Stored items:
================================

(* ===== verification/Mounts.v ===== *)
(** * Mounts: the kernel's device number of a file

    Models [kernel_device] of [src/src/linux/native/bpf-loader.cpp]: the guard
    compares superblock device numbers, which the loader takes from the mount
    table.  The theorem is that it reads back what the kernel printed there. *)
From S2P Require Import Prelude Numbers Loader Text.

Record file_stat := { st_dev : Z; st_ino : Z; st_mode : Z; st_uid : Z }.

(** The components [std::filesystem::path] compares: repeated separators count
    once, a final one as an empty name. *)
Definition path_parts (text : list Z) : list (list Z) :=
  let items := components text in
  let names := filter (fun item => item <> []) items in
  names ++ if bool_decide (names <> []) && bool_decide (List.last items [] = []) then [[]] else [].

Definition path_eq (a b : list Z) : bool :=
  eqb (is_absolute a) (is_absolute b) && bool_decide (path_parts a = path_parts b).

(** ** The kernel's device number *)

(** The mount table's octal escapes undone; [std::stoi] reads the octal digits
    it finds and throws when there is none. *)
Fixpoint decode_point (point : list Z) : option (list Z) :=
  match point with
  | [] => Some []
  | c :: rest =>
      match rest with
      | x :: y :: z :: rest' =>
          if (c =? 92) && is_digit x then
            let '(value, unread) := take_digits 8 [x; y; z] 0 in
            if (length unread =? 3)%nat then None else cons (u8 value) <$> decode_point rest'
          else cons c <$> decode_point rest
      | _ => cons c <$> decode_point rest
      end
  end.

Definition covers (path decoded : list Z) : bool :=
  bool_decide (decoded = str "/") || path_eq path decoded || starts_with (decoded ++ [47]) path.

(** The loop over the mount table: the point and the device of the last of the
    longest mount points above [path]. *)
Fixpoint best_mount (path : list Z) (lines : list (list Z)) (best : list Z * list Z) : option (list Z * list Z) :=
  match lines with
  | [] => Some best
  | line :: lines =>
      match words line with
      | _ :: _ :: device :: _ :: point :: _ =>
          decoded ← decode_point point;
          best_mount path lines
            (if covers path decoded && (length best.1 <=? length decoded)%nat then (decoded, device) else best)
      | _ => best_mount path lines best
      end
  end.

(** glibc's [major] and [minor]. *)
Definition major (dev : Z) : Z :=
  Z.lor (Z.shiftr (Z.land dev 0xfff00) 8) (Z.shiftr (Z.land dev 0xfffff00000000000) 32).
Definition minor (dev : Z) : Z := Z.lor (Z.land dev 0xff) (Z.shiftr (Z.land dev 0xffffff00000) 12).

Definition mountinfo : list Z := str "/proc/self/mountinfo".

(** What [kernel_device] makes of the table's text. *)
Definition device_in (c23 : bool) (table path : list Z) (st : file_stat) : option Z :=
  '(point, device) ← best_mount path (getlines newline table) ([], []);
  match find_char 58 device with
  | Some colon =>
      if bool_decide (point = []) then Some (Z.lor (Z.shiftl (major (st_dev st)) 20) (minor (st_dev st)))
      else
        first ← number c23 (take colon device);
        second ← number c23 (drop (S colon) device);
        Some (Z.lor (Z.shiftl first 20) second)
  | None => Some (Z.lor (Z.shiftl (major (st_dev st)) 20) (minor (st_dev st)))
  end.


(** ** Reading back what the kernel printed *)

(** A mount, and the line [/proc/self/mountinfo] shows of it: the root and the
    point with blanks, newlines and backslashes in octal. *)
Record mount := {
  m_id : Z; m_parent : Z; m_major : Z; m_minor : Z; m_root : list Z; m_point : list Z; m_rest : list Z
}.

Definition escaped (c : Z) : bool := (c =? 32) || (c =? 9) || (c =? 10) || (c =? 92).
Definition escape (text : list Z) : list Z :=
  concat (map (fun c => if escaped c then [92; 48 + c / 64; 48 + (c / 8) mod 8; 48 + c mod 8] else [c]) text).

Definition show_mount (m : mount) : list Z :=
  to_string (m_id m) ++ 32 :: to_string (m_parent m) ++ 32 ::
  (to_string (m_major m) ++ 58 :: to_string (m_minor m)) ++ 32 :: escape (m_root m) ++ 32 :: escape (m_point m) ++
  32 :: m_rest m.
Definition show_mounts (ms : list mount) : list Z := concat (map (fun line => line ++ [newline]) (map show_mount ms)).

(** The kernel's [s_dev]: [MKDEV(major, minor)]. *)
Definition superblock_device (m : mount) : Z := m_major m * 2 ^ 20 + m_minor m.

(** A mount whose paths have no control character the table leaves as it is. *)
Record plain_mount (m : mount) : Prop := {
  plain_ids : 0 <= m_id m < 2 ^ 32 /\ 0 <= m_parent m < 2 ^ 32;
  plain_device : 0 <= m_major m < 2 ^ 12 /\ 0 <= m_minor m < 2 ^ 20;
  plain_root : m_root m <> [] /\ Forall (fun c => is_byte c /\ ~ 11 <= c <= 13) (m_root m);
  plain_point : m_point m <> [] /\ Forall (fun c => is_byte c /\ ~ 11 <= c <= 13) (m_point m);
  plain_rest : newline ∉ m_rest m
}.

Lemma decode_escaped c rest : escaped c = true ->
  decode_point (92 :: 48 + c / 64 :: 48 + (c / 8) mod 8 :: 48 + c mod 8 :: rest) = cons c <$> decode_point rest.
Proof.
  unfold escaped. intros H. assert (c = 32 \/ c = 9 \/ c = 10 \/ c = 92) as Hc.
  { repeat (apply orb_true_iff in H as [H|H]); bool_to_prop; tauto. }
  destruct Hc as [-> | [-> | [-> | ->] ] ]; done.
Qed.

Lemma decode_plain c rest : c <> 92 -> decode_point (c :: rest) = cons c <$> decode_point rest.
Proof.
  intros Hc. destruct rest as [|x [|y [|z rest]]]; try done. cbn [decode_point].
  by rewrite (proj2 (Z.eqb_neq c 92)).
Qed.

(** The loader undoes the kernel's escapes. *)
Lemma decode_escape text : decode_point (escape text) = Some text.
Proof.
  unfold escape. induction text as [|c text IH]; [done|]. cbn [map concat].
  destruct (escaped c) eqn:E; cbn [app].
  - by rewrite decode_escaped, IH.
  - rewrite decode_plain, IH; [done|]. intros ->. done.
Qed.

Lemma escape_words text :
  text <> [] -> Forall (fun c => is_byte c /\ ~ 11 <= c <= 13) text ->
  escape text <> [] /\ forallb (fun c => negb (is_space c)) (escape text) = true.
Proof.
  intros Hne Ht. split.
  { destruct text as [|c text]; [done|]. unfold escape. cbn [map concat]. by destruct (escaped c). }
  clear Hne. unfold escape. induction Ht as [|c text [Hb Hc] _ IH]; [done|]. cbn [map concat]. rewrite forallb_app, IH.
  destruct (escaped c) eqn:E; cbn [forallb]; unfold is_space.
  - rewrite !andb_true_r. unfold is_byte in Hb. pose proof (Z.mod_pos_bound (c / 8) 8). pose proof (Z.mod_pos_bound c 8).
    assert (0 <= c / 64) by (apply Z.div_pos; lia). cbn.
    rewrite !(proj2 (Z.leb_gt _ 13)), !(proj2 (Z.eqb_neq _ 32)) by lia. by rewrite !andb_false_r.
  - unfold escaped in E. bool_to_prop. rewrite (proj2 (Z.eqb_neq c 32)) by done.
    destruct ((9 <=? c) && (c <=? 13)) eqn:E2; [|done]. bool_to_prop. lia.
Qed.

Lemma escape_no_newline text : Forall is_byte text -> newline ∉ escape text.
Proof.
  unfold escape. induction 1 as [|c text Hb _ IH]; [apply not_elem_of_nil|]. cbn [map concat].
  rewrite not_elem_of_app. split; [|done]. unfold newline, is_byte in *.
  pose proof (Z.mod_pos_bound (c / 8) 8). pose proof (Z.mod_pos_bound c 8). assert (0 <= c / 64) by (apply Z.div_pos; lia).
  destruct (escaped c) eqn:E; rewrite ?not_elem_of_cons; repeat split; try apply not_elem_of_nil; try lia.
  intros <-. done.
Qed.

Definition show_device (m : mount) : list Z := to_string (m_major m) ++ 58 :: to_string (m_minor m).

Lemma to_string_word n :
  0 <= n < 2 ^ 64 -> to_string n <> [] /\ forallb is_digit (to_string n) = true /\
  forallb (fun c => negb (is_space c)) (to_string n) = true.
Proof. intros Hn. destruct (to_string_spec n Hn) as (? & ? & _). eauto using digits_no_space. Qed.

Lemma show_words m : plain_mount m ->
  words (show_mount m) =
    to_string (m_id m) :: to_string (m_parent m) :: show_device m :: escape (m_root m) :: escape (m_point m) :: words (m_rest m).
Proof.
  intros [[I1 I2] [D1 D2] [R1 R2] [P1 P2] _]. unfold show_mount. fold (show_device m).
  destruct (to_string_word (m_id m)) as (? & _ & ?); [lia|]. destruct (to_string_word (m_parent m)) as (? & _ & ?); [lia|].
  destruct (to_string_word (m_major m)) as (Hne & _ & Hj); [lia|]. destruct (to_string_word (m_minor m)) as (_ & _ & Hi); [lia|].
  destruct (escape_words _ R1 R2). destruct (escape_words _ P1 P2).
  assert (show_device m <> [] /\ forallb (fun c => negb (is_space c)) (show_device m) = true) as [??].
  { unfold show_device. split; [intros Hn; by apply app_eq_nil in Hn as [? _]|].
    rewrite forallb_app, Hj. cbn [forallb]. by rewrite Hi. }
  do 5 rewrite words_word by assumption. reflexivity.
Qed.

Lemma show_no_newline m : plain_mount m -> newline ∉ show_mount m.
Proof.
  intros [[I1 I2] [D1 D2] [R1 R2] [P1 P2] Hr]. unfold show_mount.
  assert (forall n, 0 <= n < 2 ^ 64 -> newline ∉ to_string n) as Hs.
  { intros n Hn. apply digits_no_char; [by apply to_string_word|done]. }
  assert (forall text, Forall (fun c => is_byte c /\ ~ 11 <= c <= 13) text -> newline ∉ escape text) as He.
  { intros text Ht. apply escape_no_newline. eapply list.Forall_impl; [exact Ht|]. naive_solver. }
  repeat match goal with
  | |- _ ∉ _ ++ _ => apply not_elem_of_app; split
  | |- _ ∉ _ :: _ => apply not_elem_of_cons; split
  | |- _ ∉ to_string _ => apply Hs; lia
  | |- _ ∉ escape _ => by apply He
  end; done.
Qed.

(** One turn of the loop, on the mount a line shows. *)
Definition better (path : list Z) (best : list Z * list Z) (m : mount) : list Z * list Z :=
  if covers path (m_point m) && (length best.1 <=? length (m_point m))%nat then (m_point m, show_device m) else best.

Lemma best_mount_show path ms best :
  Forall plain_mount ms -> best_mount path (map show_mount ms) best = Some (foldl (better path) best ms).
Proof.
  intros Hp. revert best. induction Hp as [|m ms Hm _ IH]; intros best; [done|]. cbn [map best_mount foldl].
  rewrite show_words by done. rewrite decode_escape. cbn [mbind option_bind]. by rewrite IH.
Qed.

Lemma better_before path ms best n :
  (forall m, m ∈ ms -> covers path (m_point m) = true -> (length (m_point m) <= n)%nat) -> (length best.1 <= n)%nat ->
  (length (foldl (better path) best ms).1 <= n)%nat.
Proof.
  revert best. induction ms as [|m ms IH]; intros best Hm Hb; [done|]. cbn [foldl]. apply IH.
  - intros m' Hin. apply Hm. by right.
  - unfold better. destruct (covers path (m_point m)) eqn:E; [|done]. destruct (_ <=? _)%nat; [|done].
    apply Hm; [by left|done].
Qed.

Lemma better_after path ms best :
  (forall m, m ∈ ms -> covers path (m_point m) = true -> (length (m_point m) < length best.1)%nat) ->
  foldl (better path) best ms = best.
Proof.
  induction ms as [|m ms IH]; intros Hm; [done|]. cbn [foldl]. assert (better path best m = best) as ->.
  { unfold better. destruct (covers path (m_point m)) eqn:E; [|done].
    specialize (Hm m ltac:(by left) E). by rewrite (proj2 (Nat.leb_gt _ _)) by lia. }
  apply IH. intros m' Hin. apply Hm. by right.
Qed.

(** C16: the loader reads the kernel's own device number of a file from the
    mount table: of the mounts whose point is above the path, that of the
    longest point, the last listed among several mounted over each other,
    whatever the paths in the table contain that the kernel escapes. *)
Theorem device_read_back c23 before m after path st :
  Forall plain_mount (before ++ m :: after) -> covers path (m_point m) = true ->
  (forall m', m' ∈ before -> covers path (m_point m') = true -> (length (m_point m') <= length (m_point m))%nat) ->
  (forall m', m' ∈ after -> covers path (m_point m') = true -> (length (m_point m') < length (m_point m))%nat) ->
  device_in c23 (show_mounts (before ++ m :: after)) path st = Some (superblock_device m).
Proof.
  intros Hp Hc Hb Ha. unfold device_in, show_mounts. rewrite getlines_lines.
  2: { apply List.Forall_map. eapply list.Forall_impl; [exact Hp|]. apply show_no_newline. }
  rewrite best_mount_show by done. cbn [mbind option_bind]. rewrite foldl_app. cbn [foldl].
  assert (better path (foldl (better path) ([], []) before) m = (m_point m, show_device m)) as ->.
  { unfold better at 1. rewrite Hc, (proj2 (Nat.leb_le _ _)); [done|]. apply better_before; [done|cbn; lia]. }
  rewrite better_after by done. apply list.Forall_app in Hp as [_ Hp]. apply list.Forall_cons in Hp as [[_ [D1 D2] _ [P1 _] _] _].
  destruct (to_string_word (m_major m)) as (_ & Hd & _); [lia|].
  unfold show_device. rewrite find_char_first by (by apply digits_no_char). rewrite bool_decide_false by done.
  rewrite take_app_length, drop_past. rewrite !number_to_string by lia. cbn [mbind option_bind]. f_equal.
  rewrite Z.shiftl_mul_pow2 by lia. rewrite lor_mul_low by lia. done.
Qed.

(** ** A concrete table *)

Definition demo_mount (id : Z) (point : list Z) (device : Z) : mount :=
  {| m_id := id; m_parent := 1; m_major := 0; m_minor := device; m_root := str "/"; m_point := point;
     m_rest := str "rw shared:1 - tmpfs tmpfs rw" |}.
Definition demo_stat : file_stat := {| st_dev := 77; st_ino := 5; st_mode := 16877; st_uid := 0 |}.

(** Decides that a concrete path is plain. *)
Ltac plain_text := unfold is_byte; apply (bool_decide_unpack (Forall _ _)); vm_compute; exact I.

Lemma demo_mount_plain id point device :
  0 <= id < 2 ^ 32 -> 0 <= device < 2 ^ 20 -> point <> [] -> Forall (fun c => is_byte c /\ ~ 11 <= c <= 13) point ->
  plain_mount (demo_mount id point device).
Proof.
  intros Hi Hd Hn Hp. split; cbn [m_id m_parent m_major m_minor m_root m_point m_rest demo_mount]; try lia; try done.
  - split; [done|]. plain_text.
  - apply (bool_decide_unpack (newline ∉ _)). by vm_compute.
Qed.

Lemma device_read_back_witness :
  device_in true (show_mounts [demo_mount 20 (str "/") 30; demo_mount 21 (str "/run/user/1 0") 40; demo_mount 22 (str "/mnt") 50])
    (str "/run/user/1 0/x") demo_stat = Some 40.
Proof.
  apply (device_read_back true [_] (demo_mount 21 (str "/run/user/1 0") 40) [_]).
  - repeat apply list.Forall_cons_2; [..|apply list.Forall_nil_2]; apply demo_mount_plain; try lia; try done; plain_text.
  - by vm_compute.
  - intros m' Hm _. apply list_elem_of_singleton in Hm as ->. cbn. lia.
  - intros m' Hm Hc. apply list_elem_of_singleton in Hm as ->. by vm_compute in Hc.
Defined.

(** A mount point with a control character the kernel does not escape is cut
    there, and shadows the mount of the directory its beginning names. *)
Example control_character_shadows :
  device_in true (show_mounts [demo_mount 20 (str "/") 30; demo_mount 21 (str "/srv/a" ++ 11 :: str "b") 40])
    (str "/srv/a") demo_stat = Some 40.
Proof. by vm_compute. Qed.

================================

**INSTRUCTIONS FOR THE TASK:** For the lines above, output exactly those from the line containing "Definition mountinfo : list" through the line containing "Definition device_in (c23", and skip the others.

**WRITTEN SOLUTION:**
Definition mountinfo : list Z := str "/proc/self/mountinfo".

(** What [kernel_device] makes of the table's text. *)
Definition device_in (c23 : bool) (table path : list Z) (st : file_stat) : option Z :=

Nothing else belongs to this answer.